I am a very happy and pleased Johns Hopkins patient. In January 2011, I was referred to Johns Hopkins for treatment of my lung disease. The only cure for my disease was a bilateral lung transplant, which took place on December 18, 2011. While I have had excellent success with my transplant, I have had the opportunity to return to the hospital (six admissions and nine outpatient procedures requiring anesthesia) and outpatient center (over 100 office visits and over 700 tests or studies) for subsequent medical care.  I realize I will continue to be a Johns Hopkins patient for the rest of my life.

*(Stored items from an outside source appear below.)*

(* ===== verification/Credentials.v ===== *)
(** * Credentials: codes, links, temporary tokens, the second factor

    Model of what else than a password an account is entered with:
    verification codes ([auth/service_verify.py], [auth/channels.py]), magic links
    ([auth/service_auth.py]), temporary tokens, recovery codes and the whole of
    [auth/service_2fa.py] with [auth/router_2fa.py], on the accounts of [Accounts]
    and the sessions of [Sessions] and [Login].

    Parameters: HMAC and SHA-256, the signature of a temporary token, and those of
    [Login]. Fresh random values are arguments.

    Theorems: what is used up stays used up whatever happens next; what a
    verification code and the second factor admit; and that no failure is ever
    counted. *)

From S2P Require Import Prelude Roles Permissions Limiter.
From S2P Require Accounts Sessions Login.

(** ** Tables *)
Inductive channel := EMAIL | PHONE.
#[export] Instance channel_dec : EqDecision channel.
Proof. solve_decision. Defined.

(** [EmailVerification] and [PhoneVerification]; the channel tells the table. *)
Record Verification := MkCode {
  v_channel : channel; v_contact : string; v_code_hash : string; v_purpose : string; v_nonce : string;
  v_expires : Z; v_used : bool; v_failed : Z; v_created : Z
}.

Record MagicLink := MkLink { l_email : string; l_purpose : string; l_expires : Z; l_used : bool }.

Record RecoveryCode := MkRecoveryCode { rc_user : uuid; rc_hash : string; rc_used : bool; rc_failed : Z }.

Record TempTokenUsage := MkUsage { tu_user : uuid; tu_purpose : string; tu_txn : option string; tu_consumed : bool }.
(* ===== verification/Recovery.v ===== *)
(** * Recovering a password

    Model of [auth/service_recovery.py] and [auth/router_recovery.py]: resetting
    the password by a code, by a magic link or, when the account has a second
    factor or belongs to an administrator, in a recovery transaction of several
    steps. The second half puts the operations of [Credentials], of [Login] and of
    this file together, each as a request with its transaction, and follows them
    through any sequence.

    Theorems: a recovery transaction is completed only after its contact and its
    second factor have been proved, once, and what it leaves; what is used up
    stays used up; whoever has recovery codes has a second factor; and no failure
    is ever counted. *)

From S2P Require Import Prelude Limiter.
From S2P Require Accounts Sessions Login.
From S2P Require Import Credentials.

Section recovery.
Context {T : Type} (jwt_encode : Sessions.Claims → T) (ks : Keys) (st : Sessions.Settings) (ls : LoginSettings)
  (fs : Login.Factors).

(** The answer of the first steps: done, or a transaction and a temporary token. *)
Inductive Answer := Reset | Requires2FA (txn token : string).
(* ===== verification/Registration.v ===== *)
(** * Registration, OAuth, passkeys and settings

    Model of how accounts come to be and of the remaining ways to enter them: the
    registrations of [auth/service_auth.py] and [auth/router.py], OAuth
    ([auth/service_oauth.py], [auth/router_oauth.py]), passkeys
    ([auth/service_passkey.py]) and the bound addresses ([auth/router_settings.py]),
    on [Credentials], [Recovery] and [AdminSessions]. The reason of an application
    and its time, which are only shown, are left out; the filter of user
    identifiers that a new account is added to is in [Bloom].

    [request] lists the requests of the account service that issue or end a
    session, create an account or change what belongs to it. Not among them, since
    they do neither: texts and pictures of profiles, onboarding, the audit sink, the
    assignment of additional roles ([AuthRoles]), tickets for the bot, codes that
    are handed out in development, what only
    reads; and what is not a request: scripts that seed accounts, and purging
    revoked tokens.

    Parameters: what the OAuth provider and the WebAuthn library answer, and those
    of [Credentials].

    Theorems: a free user name is always found; names, addresses and bindings stay
    unique; whatever the entrance, only an unlocked account gets a session, and
    only an admitted one but for the back office; and what a registration does. *)

From stdpp Require Import pretty.
From S2P Require Import Prelude Limiter.
From S2P Require Roles Accounts Sessions Login.
From S2P Require Import Credentials.
From S2P Require Recovery AdminSessions.

(** ** Tables *)
Record PendingRegistration := MkPending {
  p_username : string; p_hashed : string; p_email : option string; p_phone : option string; p_consumed : bool; p_expires : Z
}.

Record OAuthState := MkState { o_purpose : string; o_user : option uuid; o_consumed : bool; o_expires : Z }.

Record UserOAuth := MkOAuth { ou_user : uuid; ou_email : option string }.
(** Whatever the driver does, [start] leaves the handler constructed and
    ends in one of the ways of [start_effect]. *)
Lemma start_outcomes env w :
  constructed (self w) ->
  exists r w',
    start true env w = (r, w') /\ constructed (self w') /\ start_effect env w w'.
Proof.
  intros Hcons.
  pose proof Hcons as (Hcam & _ & Hrun & _ & Hres & Hfps & _).
  destruct (is_set_Is _ Hcam) as [[d|] Hc].
  { exists (Ok tt), w. split; [|split; [done|by left]].
    apply start_noop; [done|]. right. eauto. }
  destruct (is_set_Is _ Hrun) as [[] Hr].
  { exists (Ok tt), w. split; [|split; [done|by left]].
    apply start_noop; [done|]. by left. }
  assert (Hs : Stopped w) by done.
  destruct (is_set_Is _ Hres) as [res Hres'].
  destruct (is_set_Is _ Hfps) as [fps Hfps'].
  destruct (open_fault env) as [e1|] eqn:H1;
    [|destruct (resolution_fault env) as [e2|] eqn:H2;
      [|destruct (framerate_fault env) as [e3|] eqn:H3;
        [|destruct (thread_fault env) as [e4|] eqn:H4]]].
  - destruct (start_fails env w Hcons Hs) as (w' & Hrun' & Hself & _);
      [unfold fails_before_thread; rewrite H1; auto | rewrite H1; auto |].
    exists (Ok tt), w'. split; [done|]. rewrite Hself. split; [done|]. right; left. rewrite Hself. exact Hr.
  - destruct (close_fault env) as [e5|] eqn:H5.
    + destruct (start_fails_close_raises env w e5 Hcons Hs H1) as
        (w' & dev & Hrun' & Hself & _); [rewrite H2; auto | done |].
      exists (Raise e5), w'. split; [done|]. rewrite Hself.
      split; [unfold constructed in *; cbn; tauto|]. right; left. rewrite Hself. exact Hr.
    + destruct (start_fails env w Hcons Hs) as (w' & Hrun' & Hself & _);
        [unfold fails_before_thread; rewrite H2; auto | auto |].
      exists (Ok tt), w'. split; [done|]. rewrite Hself. split; [done|]. right; left. rewrite Hself. exact Hr.
  - destruct (close_fault env) as [e5|] eqn:H5.
    + destruct (start_fails_close_raises env w e5 Hcons Hs H1) as
        (w' & dev & Hrun' & Hself & _); [rewrite H3; auto | done |].
      exists (Raise e5), w'. split; [done|]. rewrite Hself.
      split; [unfold constructed in *; cbn; tauto|]. right; left. rewrite Hself. exact Hr.
    + destruct (start_fails env w Hcons Hs) as (w' & Hrun' & Hself & _);
        [unfold fails_before_thread; rewrite H3; auto | auto |].
      exists (Ok tt), w'. split; [done|]. rewrite Hself. split; [done|]. right; left. rewrite Hself. exact Hr.
  - destruct (close_fault env) as [e5|] eqn:H5.
    + destruct (start_thread_fails_close_raises env w e4 e5 Hcons Hs H1 H2 H3 H4 H5)
        as (w' & dev & Hrun' & Hself & _).
      exists (Raise e5), w'. split; [done|]. rewrite Hself.
      split; [unfold constructed in *; cbn; tauto|]. right; left. rewrite Hself. exact Hr.
    + destruct (start_thread_fails env w e4 Hcons Hs H1 H2 H3 H4 H5)
        as (w' & dev & Hrun' & Hself & _).
      exists (Ok tt), w'. split; [done|]. rewrite Hself.
      split; [unfold constructed in *; cbn; tauto|]. right; left. rewrite Hself. exact Hr.
  - exists (Ok tt). eexists. split.
    { by apply (start_succeeds env w res fps). }
    cbn [self]. split; [unfold constructed in *; cbn; tauto|].
    right; right. by exists res, fps.
Qed.
Lemma decode_ascii_app (l r : bytes) :
  Forall (fun c => byte_val c < 128) l ->
  decode (l ++ r) = option_map (fun t => map byte_val l ++ t) (decode r).
Proof.
  induction 1 as [|c l Hc _ IH].
  - simpl. destruct (decode r); reflexivity.
  - rewrite <- app_comm_cons, decode_cons_ascii by exact Hc. rewrite IH.
    destruct (decode r); reflexivity.
Qed.

Lemma space_facts (c : ascii) :
  is_space c = true -> byte_val c < 128 /\ is_uspace (byte_val c) = true.
Proof.
  intros H; destruct c as [[] [] [] [] [] [] [] []]; try discriminate H;
    split; reflexivity.
Qed.

(** The control message built from [str(cols)] and [str(rows)] parses
    back, whatever trailing bytes follow it, provided they decode to
    whitespace. *)
Lemma parse_resize_msg (cols rows : Z) (trail : bytes) (t : text) :
  decode trail = Some t -> Forall (fun c => is_uspace c = true) t ->
  parse_resize (resize_msg cols rows trail) = Some (cols, rows).
Proof.
  intros Hd Ht. unfold parse_resize, resize_msg.
  rewrite skipn_app, skipn_all, Nat.sub_diag, app_nil_l. cbn [skipn].
  set (core := str_Z cols ++ ","%char :: str_Z rows).
  replace (str_Z cols ++ ","%char :: str_Z rows ++ trail) with (core ++ trail)
    by (unfold core; now rewrite <- app_assoc).
  destruct (str_Z_shape cols) as (v1 & t1 & E1 & F1 & _).
  destruct (str_Z_shape rows) as (v2 & t2 & E2 & F2 & _).
  assert (Hcore : map byte_val core =
                  map byte_val (str_Z cols) ++ 0x2C :: map byte_val (str_Z rows))
    by (unfold core; rewrite map_app; reflexivity).
  assert (Hsolid : Forall solid (map byte_val core)).
  { rewrite Hcore, E1, E2. apply Forall_app; split.
    - eapply Forall_impl; [|exact F1]. now intros c [H _].
    - constructor; [unfold solid; split; [reflexivity | lia]|].
      eapply Forall_impl; [|exact F2]. now intros c [H _]. }
  rewrite decode_ascii_app, Hd
    by (pose proof Hsolid as H'; rewrite Forall_map in H';
        eapply Forall_impl; [|exact H']; intros c [_ H]; lia).
  cbn [option_map]. unfold strip.
  rewrite strip_by_trail
    by (first [exact Ht | eapply Forall_impl; [|exact Hsolid]; now intros c [H _]]).
  rewrite Hcore, split_comma_app
    by (rewrite E1; eapply Forall_impl; [|exact F1]; now intros c [_ H]).
  rewrite split_comma_single
    by (rewrite E2; eapply Forall_impl; [|exact F2]; now intros c [_ H]).
  cbn [map_int]. rewrite !py_int_str_Z. reflexivity.
Qed.
(** * Product catalogue controller: consistency of products, images and
      similar-product edges

    A shallow embedding of the product controller (the handlers
    [createProduct] ... [editSimilarProductsOfProduct]), of the product
    schema it saves through and of the constants both use.

    Conventions of the embedding.
    - The two Mongo collections are finite maps from [_id] to document;
      a [save] replaces the document under its [_id].
    - A transaction is the list of writes issued under the session; reads
      ([findById]) carry no session in the source and therefore see the
      committed collections only.  [commitTransaction] replays the writes
      in issue order and cannot fail; [abortTransaction] drops the
      pending writes and is a no-op once the session has committed.
    - [save] runs the schema validators first, as Mongoose does.  A save
      whose promise is not awaited cannot throw into the handler: when its
      validation fails it writes nothing and the handler goes on.  Its
      write is taken in program order, before whatever the handler does
      next.
    - Every handler is one [try]/[catch]: the body runs in a small
      state-and-exception monad and the [catch] turns the thrown error
      into [CustomError message status].
    - [populate('images')] is a read-side join; it leaves the list of
      image ids as stored.
    - Requests arrive as the validation layer types them: ids are
      [ObjectId]s, a body that should be an array of ids is absent,
      malformed or a list of ids.
    - Numbers: quantities are integers, prices rationals; string length
      is [String.length].
    - One request runs at a time.

    Three things the controller imports are not among the sources at
    hand and are modelled from the specification: [createProductImage],
    [doesArraysHaveSimilarElements] and the classification of errors
    into kinds.  The file store is a parameter ([FileStoreGateway]). *)

From Stdlib Require Import ZArith NArith QArith String List Lia.
From stdpp Require Import base option list gmap strings pretty.

Local Open Scope string_scope.
Local Open Scope list_scope.

(** ** Constants (product.constants.ts) *)

Definition MAX_IMAGES_PER_PRODUCT : nat := 3.
Definition MIN_IMAGES_PER_PRODUCT : nat := 1.
Definition MIN_QTY_IN_STOCK : Z := 0.
Definition MIN_PRODUCT_PRICE : Q := 1.
Definition PRODUCT_IMG_UPLOAD_PATH : string := "./dist/public".

(** ** Documents *)

Abbreviation ObjectId := N (only parsing).

(** The values the schema's [enum] lists for [category]. *)
Inductive Categories :=
| ANKLET | BODY_JEWELLERY | BRACELET | EARRING | NECKLACE | OTHERS | PHONE_STRAP.

Record Product := mkProduct {
  _id : ObjectId;
  name : string;
  description : string;
  quantityInStock : Z;
  category : Categories;
  isPopular : bool;
  price : Q;
  images : list ObjectId;
  similarProducts : list ObjectId
}.

Record ProductImage := mkProductImage {
  image_id : ObjectId;
  url : string
}.

(** An uploaded file as the multipart parser hands it over. *)
Record File := mkFile {
  originalname : string;
  buffer : string
}.

(** Field assignments of the handlers ([product.images = ...] and the
    like). *)
Definition set_images (p : Product) (l : list ObjectId) : Product :=
  mkProduct (_id p) (name p) (description p) (quantityInStock p) (category p)
            (isPopular p) (price p) l (similarProducts p).

Definition set_similarProducts (p : Product) (l : list ObjectId) : Product :=
  mkProduct (_id p) (name p) (description p) (quantityInStock p) (category p)
            (isPopular p) (price p) (images p) l.

Definition set_name (p : Product) (v : string) : Product :=
  mkProduct (_id p) v (description p) (quantityInStock p) (category p)
            (isPopular p) (price p) (images p) (similarProducts p).

Definition set_description (p : Product) (v : string) : Product :=
  mkProduct (_id p) (name p) v (quantityInStock p) (category p)
            (isPopular p) (price p) (images p) (similarProducts p).

Definition set_quantityInStock (p : Product) (v : Z) : Product :=
  mkProduct (_id p) (name p) (description p) v (category p)
            (isPopular p) (price p) (images p) (similarProducts p).

Definition set_category (p : Product) (v : Categories) : Product :=
  mkProduct (_id p) (name p) (description p) (quantityInStock p) v
            (isPopular p) (price p) (images p) (similarProducts p).

(** [array.push(x)] *)
Definition push {A} (l : list A) (x : A) : list A := l ++ [x].

(** ** The product schema (productSchema) *)

Inductive SchemaPath :=
| PathName | PathDescription | PathPrice | PathQuantityInStock | PathImages.

(** [name]: required, [minlength: 3], [maxlength: 200]. *)
Definition validName (v : string) : bool :=
  ((3 <=? String.length v) && (String.length v <=? 200))%nat.

(** [description]: length 0, or between 5 and 1000. *)
Definition validDescription (v : string) : bool :=
  ((String.length v =? 0) ||
   ((5 <=? String.length v) && (String.length v <=? 1000)))%nat.

(** [price]: [value >= MIN_PRODUCT_PRICE]. *)
Definition validPrice (v : Q) : bool := Qle_bool MIN_PRODUCT_PRICE v.

(** [quantityInStock]: [value >= MIN_QTY_IN_STOCK]. *)
Definition validQuantityInStock (v : Z) : bool := (MIN_QTY_IN_STOCK <=? v)%Z.

(** [images]: [length <= MAX_IMAGES_PER_PRODUCT && length >= MIN_IMAGES_PER_PRODUCT]. *)
Definition validImages (v : list ObjectId) : bool :=
  ((length v <=? MAX_IMAGES_PER_PRODUCT) && (MIN_IMAGES_PER_PRODUCT <=? length v))%nat.

(** The paths whose validator rejects the document.  [category] is typed
    by the enum the schema lists and [similarProducts] has no validator. *)
Definition validateSync (p : Product) : list SchemaPath :=
  (if validName (name p) then [] else [PathName]) ++
  (if validDescription (description p) then [] else [PathDescription]) ++
  (if validPrice (price p) then [] else [PathPrice]) ++
  (if validQuantityInStock (quantityInStock p) then [] else [PathQuantityInStock]) ++
  (if validImages (images p) then [] else [PathImages]).

Definition isValid (p : Product) : bool :=
  match validateSync p with [] => true | _ => false end.

(** ** Errors and responses *)

(** One constructor per [throw] of the controller, plus what [save] and
    the file store can raise. *)
Inductive Error :=
| ImageFilesNotPresent
| MaxImagesExceeded
| SimilarProductNotFound (productId : ObjectId)
| ProductNotFound (productId : ObjectId)
| ProductNotFoundDot (productId : ObjectId)
| ProductDoesntExist (productId : ObjectId)
| ArrayOfProductIdsNotPresent
| InvalidArrayOfProductIds
| ImageNotUploaded
| AlreadyMaxImages
| ImageNotFound (imageId : ObjectId)
| ImageDoesNotBelong (imageId productId : ObjectId)
| PayloadMustBeArrayOfStrings
| ImagesAreDifferent
| NewNameNotPresent
| NewQuantityNotPresent
| NewDescriptionNotPresent
| NewCategoryNotPresent
| ArrayOfNewSimilarNotPresent
| InvalidArrayOfNewSimilar
| CannotAddItself
| SchemaValidationFailed (paths : list SchemaPath)
| FileStoreFailure (reason : string).

Definition pathName (p : SchemaPath) : string :=
  match p with
  | PathName => "name"
  | PathDescription => "description"
  | PathPrice => "price"
  | PathQuantityInStock => "quantityInStock"
  | PathImages => "images"
  end.

(** [error.message], the text the [catch] hands to [CustomError]. *)
Definition message (e : Error) : string :=
  match e with
  | ImageFilesNotPresent => "Image files not present."
  | MaxImagesExceeded => "Maximum 3 images per product."
  | SimilarProductNotFound i =>
      "Product with id " ++ pretty i ++ " from similar product array not found"
  | ProductNotFound i => "Product with id " ++ pretty i ++ " not found"
  | ProductNotFoundDot i => "Product with id " ++ pretty i ++ " not found."
  | ProductDoesntExist i => "Product with id " ++ pretty i ++ " doesn't exist"
  | ArrayOfProductIdsNotPresent => "Array of product ids not present"
  | InvalidArrayOfProductIds => "Invalid array of product ids"
  | ImageNotUploaded => "Image not uploaded."
  | AlreadyMaxImages =>
      "Already " ++ pretty MAX_IMAGES_PER_PRODUCT ++
      " images for product present. Delete some image."
  | ImageNotFound i => "Image with id " ++ pretty i ++ " not found"
  | ImageDoesNotBelong i p =>
      "Image with id " ++ pretty i ++ " does not belong to product with id " ++ pretty p
  | PayloadMustBeArrayOfStrings => "Payload must be an array of strings"
  | ImagesAreDifferent => "Images are different"
  | NewNameNotPresent => "New product name not present"
  | NewQuantityNotPresent => "New product quantity not present"
  | NewDescriptionNotPresent => "New product description not present"
  | NewCategoryNotPresent => "New product category not present"
  | ArrayOfNewSimilarNotPresent => "Array of new similar products not present"
  | InvalidArrayOfNewSimilar => "Invalid array of new similar products"
  | CannotAddItself => "Cannot add product itself as a similar product"
  | SchemaValidationFailed ps =>
      "Product validation failed: " ++ String.concat ", " (map pathName ps)
  | FileStoreFailure r => r
  end.

Inductive ErrorKind :=
| ValidationError | NotFoundError | ConflictError | TransactionError | SideEffectError.

(** Modelled from the spec: the controller throws plain [Error]s and has
    no error classes; the kinds are the spec's classification (wrong
    image count, non-permutation reorder list, self-reference, missing or
    malformed input: validation; referenced entity absent: not found;
    image not belonging to the stated owner: conflict; file store:
    side effect). *)
Definition errorKind (e : Error) : ErrorKind :=
  match e with
  | SimilarProductNotFound _ | ProductNotFound _ | ProductNotFoundDot _
  | ProductDoesntExist _ | ImageNotFound _ => NotFoundError
  | ImageDoesNotBelong _ _ => ConflictError
  | FileStoreFailure _ => SideEffectError
  | _ => ValidationError
  end.

Inductive Payload :=
| OneProduct (p : Product)
| ManyProducts (ps : list Product).

(** What the handler passes to [next]. *)
Inductive Response :=
| CustomSuccess (data : Payload) (status : Z)
| CustomError (error : Error) (status : Z).

Definition isSuccess (r : Response) : bool :=
  match r with CustomSuccess _ _ => true | CustomError _ _ => false end.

Recently, I had the opportunity to be the patient member on the panel at the Town Meeting on September 8, 2015 discussing Patient and Family Centered Care (Also read the Patient Wish List blog of 10 things a patient would like to share with his or her care team.) One of the questions dealt with the patient survey, which patients receive and answer about their patient experience. As I mentioned in my remarks, one of the key factors that affects my patient experience is my health care team. While I was able to make a few remarks about my team members, I would like to take this opportunity to provide you with a little more information about my health care team. It is a very dynamic health care team composed of many members of Johns Hopkins Hospital and Outpatient Center staff.  I have divided my health care team into two groups: The face to face group and the behind the scene group.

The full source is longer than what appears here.